ACTION ITEM: Using the records below, transcribe word for word the stretch from the line that contains "(** ** Dropping a schema *)" through the line that contains "satisfies invariant 5.", both end lines included, and nothing else.

ENTRIES SUPPLIED:

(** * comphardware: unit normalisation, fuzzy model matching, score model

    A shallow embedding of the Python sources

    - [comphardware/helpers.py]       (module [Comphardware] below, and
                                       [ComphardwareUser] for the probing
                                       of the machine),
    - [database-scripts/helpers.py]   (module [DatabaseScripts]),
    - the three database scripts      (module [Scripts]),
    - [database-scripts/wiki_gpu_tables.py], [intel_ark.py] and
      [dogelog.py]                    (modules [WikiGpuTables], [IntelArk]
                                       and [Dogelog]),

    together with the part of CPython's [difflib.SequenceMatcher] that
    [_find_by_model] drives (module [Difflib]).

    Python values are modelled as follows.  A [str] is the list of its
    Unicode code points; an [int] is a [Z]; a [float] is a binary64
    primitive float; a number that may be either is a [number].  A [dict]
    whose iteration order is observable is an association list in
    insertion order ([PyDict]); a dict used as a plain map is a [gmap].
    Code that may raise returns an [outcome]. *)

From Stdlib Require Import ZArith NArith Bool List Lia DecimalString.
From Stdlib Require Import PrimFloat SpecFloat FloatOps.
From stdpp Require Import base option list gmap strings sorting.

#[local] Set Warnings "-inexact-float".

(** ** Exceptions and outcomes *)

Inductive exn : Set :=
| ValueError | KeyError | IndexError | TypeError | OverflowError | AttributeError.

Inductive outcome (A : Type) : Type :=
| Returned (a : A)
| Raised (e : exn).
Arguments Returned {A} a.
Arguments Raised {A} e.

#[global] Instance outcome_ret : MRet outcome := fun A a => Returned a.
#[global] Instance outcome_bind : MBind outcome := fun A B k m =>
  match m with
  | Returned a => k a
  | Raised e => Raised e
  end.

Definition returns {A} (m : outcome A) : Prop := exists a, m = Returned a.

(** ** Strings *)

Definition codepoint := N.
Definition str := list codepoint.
* * *
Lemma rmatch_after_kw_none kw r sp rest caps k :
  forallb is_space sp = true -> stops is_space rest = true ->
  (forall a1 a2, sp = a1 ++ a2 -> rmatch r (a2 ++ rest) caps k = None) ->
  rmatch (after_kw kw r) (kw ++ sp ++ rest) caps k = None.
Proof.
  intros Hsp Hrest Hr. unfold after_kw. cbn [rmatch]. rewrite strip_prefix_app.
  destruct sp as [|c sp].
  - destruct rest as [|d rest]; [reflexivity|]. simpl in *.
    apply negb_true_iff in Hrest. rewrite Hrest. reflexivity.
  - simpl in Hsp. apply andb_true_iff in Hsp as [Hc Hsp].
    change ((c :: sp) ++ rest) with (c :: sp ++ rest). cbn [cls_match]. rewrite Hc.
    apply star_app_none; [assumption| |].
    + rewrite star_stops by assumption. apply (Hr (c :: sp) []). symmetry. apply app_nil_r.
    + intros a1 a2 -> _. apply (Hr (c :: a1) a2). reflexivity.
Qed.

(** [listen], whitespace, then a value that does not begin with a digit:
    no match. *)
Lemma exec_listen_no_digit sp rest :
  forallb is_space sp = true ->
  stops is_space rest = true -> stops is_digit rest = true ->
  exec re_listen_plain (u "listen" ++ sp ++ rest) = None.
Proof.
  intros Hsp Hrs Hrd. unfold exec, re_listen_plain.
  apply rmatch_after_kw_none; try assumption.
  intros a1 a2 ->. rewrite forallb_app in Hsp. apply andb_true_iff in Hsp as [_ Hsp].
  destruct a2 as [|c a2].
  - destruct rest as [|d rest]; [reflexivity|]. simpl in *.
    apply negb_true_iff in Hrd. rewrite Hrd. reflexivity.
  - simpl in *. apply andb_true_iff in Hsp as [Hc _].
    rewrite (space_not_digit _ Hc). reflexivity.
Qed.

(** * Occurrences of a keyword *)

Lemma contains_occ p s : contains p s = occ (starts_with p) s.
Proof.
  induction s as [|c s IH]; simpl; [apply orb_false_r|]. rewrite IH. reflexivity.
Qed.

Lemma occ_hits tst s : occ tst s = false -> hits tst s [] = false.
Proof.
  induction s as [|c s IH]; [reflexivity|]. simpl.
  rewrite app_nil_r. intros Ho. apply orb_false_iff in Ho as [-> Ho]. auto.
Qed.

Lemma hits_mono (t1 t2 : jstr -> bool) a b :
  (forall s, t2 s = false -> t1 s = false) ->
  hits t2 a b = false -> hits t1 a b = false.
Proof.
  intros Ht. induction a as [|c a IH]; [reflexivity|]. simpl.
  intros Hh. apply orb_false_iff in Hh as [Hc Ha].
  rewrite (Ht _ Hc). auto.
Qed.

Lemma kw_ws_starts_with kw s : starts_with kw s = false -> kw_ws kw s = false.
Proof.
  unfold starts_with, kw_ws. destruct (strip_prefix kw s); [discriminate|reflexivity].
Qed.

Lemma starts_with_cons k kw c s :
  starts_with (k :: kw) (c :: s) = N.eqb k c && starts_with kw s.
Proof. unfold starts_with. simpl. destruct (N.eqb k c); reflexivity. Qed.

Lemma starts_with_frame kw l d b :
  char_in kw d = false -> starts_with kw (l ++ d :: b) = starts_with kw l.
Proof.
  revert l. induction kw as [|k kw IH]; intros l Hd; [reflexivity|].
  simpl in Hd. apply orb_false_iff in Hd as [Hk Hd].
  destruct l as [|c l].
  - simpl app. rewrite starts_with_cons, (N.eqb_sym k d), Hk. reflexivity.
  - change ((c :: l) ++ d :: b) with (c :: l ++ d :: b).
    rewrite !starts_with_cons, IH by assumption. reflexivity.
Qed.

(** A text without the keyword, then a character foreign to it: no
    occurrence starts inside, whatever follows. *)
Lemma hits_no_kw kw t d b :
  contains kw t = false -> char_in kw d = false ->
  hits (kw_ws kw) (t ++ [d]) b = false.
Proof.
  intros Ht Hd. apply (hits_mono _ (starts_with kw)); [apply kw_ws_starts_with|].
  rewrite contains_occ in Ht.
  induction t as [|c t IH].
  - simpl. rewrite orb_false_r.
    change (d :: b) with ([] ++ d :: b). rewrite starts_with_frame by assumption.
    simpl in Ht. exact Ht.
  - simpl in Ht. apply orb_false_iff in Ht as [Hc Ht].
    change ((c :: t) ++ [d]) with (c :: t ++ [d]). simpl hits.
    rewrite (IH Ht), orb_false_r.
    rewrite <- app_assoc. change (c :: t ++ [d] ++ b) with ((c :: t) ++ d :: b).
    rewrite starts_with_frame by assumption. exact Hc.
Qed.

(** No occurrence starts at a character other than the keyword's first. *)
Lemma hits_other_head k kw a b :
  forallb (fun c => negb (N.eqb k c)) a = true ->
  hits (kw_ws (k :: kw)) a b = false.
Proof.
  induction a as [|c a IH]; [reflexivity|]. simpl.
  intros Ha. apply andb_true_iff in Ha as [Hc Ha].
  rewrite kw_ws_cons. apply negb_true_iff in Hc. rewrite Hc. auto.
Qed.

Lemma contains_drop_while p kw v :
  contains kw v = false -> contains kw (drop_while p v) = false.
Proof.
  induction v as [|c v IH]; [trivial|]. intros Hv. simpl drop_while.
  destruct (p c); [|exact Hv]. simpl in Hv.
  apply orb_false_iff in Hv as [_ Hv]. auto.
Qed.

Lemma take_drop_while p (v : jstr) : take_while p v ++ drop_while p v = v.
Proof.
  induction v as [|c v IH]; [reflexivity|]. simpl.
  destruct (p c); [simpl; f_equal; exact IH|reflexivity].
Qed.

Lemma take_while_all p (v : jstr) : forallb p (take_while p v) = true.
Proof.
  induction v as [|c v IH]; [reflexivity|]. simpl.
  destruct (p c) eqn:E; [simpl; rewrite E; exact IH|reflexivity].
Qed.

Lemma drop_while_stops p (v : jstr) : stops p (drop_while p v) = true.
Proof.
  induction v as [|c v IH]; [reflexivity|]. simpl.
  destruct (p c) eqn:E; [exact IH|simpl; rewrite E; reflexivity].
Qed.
---
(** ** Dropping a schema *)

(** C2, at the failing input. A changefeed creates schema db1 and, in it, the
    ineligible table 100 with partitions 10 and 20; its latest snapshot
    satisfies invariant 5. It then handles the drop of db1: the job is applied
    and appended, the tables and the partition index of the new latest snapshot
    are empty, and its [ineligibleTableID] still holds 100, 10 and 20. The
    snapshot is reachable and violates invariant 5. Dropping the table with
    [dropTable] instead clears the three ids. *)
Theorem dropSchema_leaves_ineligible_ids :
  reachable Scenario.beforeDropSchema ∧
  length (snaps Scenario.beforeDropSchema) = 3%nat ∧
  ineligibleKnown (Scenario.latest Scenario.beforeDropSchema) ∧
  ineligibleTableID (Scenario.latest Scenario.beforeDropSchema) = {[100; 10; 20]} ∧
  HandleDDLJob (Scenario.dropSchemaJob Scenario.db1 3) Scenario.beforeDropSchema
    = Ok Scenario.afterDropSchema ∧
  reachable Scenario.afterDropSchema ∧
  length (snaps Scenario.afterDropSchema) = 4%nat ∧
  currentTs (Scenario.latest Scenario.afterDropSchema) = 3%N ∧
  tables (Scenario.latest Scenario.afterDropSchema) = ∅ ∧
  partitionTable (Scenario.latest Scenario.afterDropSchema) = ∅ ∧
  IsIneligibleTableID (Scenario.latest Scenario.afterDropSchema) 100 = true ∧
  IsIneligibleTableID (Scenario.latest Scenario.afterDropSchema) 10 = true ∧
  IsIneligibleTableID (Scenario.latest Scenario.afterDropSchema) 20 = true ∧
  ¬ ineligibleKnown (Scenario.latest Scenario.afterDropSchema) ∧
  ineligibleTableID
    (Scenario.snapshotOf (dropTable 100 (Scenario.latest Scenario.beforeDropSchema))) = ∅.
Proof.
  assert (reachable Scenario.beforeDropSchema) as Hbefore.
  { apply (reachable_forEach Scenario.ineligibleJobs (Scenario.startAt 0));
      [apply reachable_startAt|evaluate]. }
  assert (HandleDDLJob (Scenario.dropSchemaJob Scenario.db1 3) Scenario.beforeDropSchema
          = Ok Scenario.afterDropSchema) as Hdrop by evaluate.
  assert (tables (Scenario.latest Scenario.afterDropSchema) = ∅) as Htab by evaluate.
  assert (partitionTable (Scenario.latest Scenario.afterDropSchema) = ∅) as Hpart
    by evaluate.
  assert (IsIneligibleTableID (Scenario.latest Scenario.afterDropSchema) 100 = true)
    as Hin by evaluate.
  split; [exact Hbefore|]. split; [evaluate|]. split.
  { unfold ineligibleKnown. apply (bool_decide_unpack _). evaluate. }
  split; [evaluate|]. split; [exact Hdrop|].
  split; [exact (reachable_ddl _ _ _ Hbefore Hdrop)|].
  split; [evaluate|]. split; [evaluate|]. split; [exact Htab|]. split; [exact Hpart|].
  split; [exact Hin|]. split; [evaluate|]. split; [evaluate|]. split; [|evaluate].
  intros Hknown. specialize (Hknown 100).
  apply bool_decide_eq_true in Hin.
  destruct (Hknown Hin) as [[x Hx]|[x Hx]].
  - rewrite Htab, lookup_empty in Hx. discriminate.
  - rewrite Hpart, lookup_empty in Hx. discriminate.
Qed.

RESPONSE:
(** ** Dropping a schema *)

(** C2, at the failing input. A changefeed creates schema db1 and, in it, the
    ineligible table 100 with partitions 10 and 20; its latest snapshot
    satisfies invariant 5. It then handles the drop of db1: the job is applied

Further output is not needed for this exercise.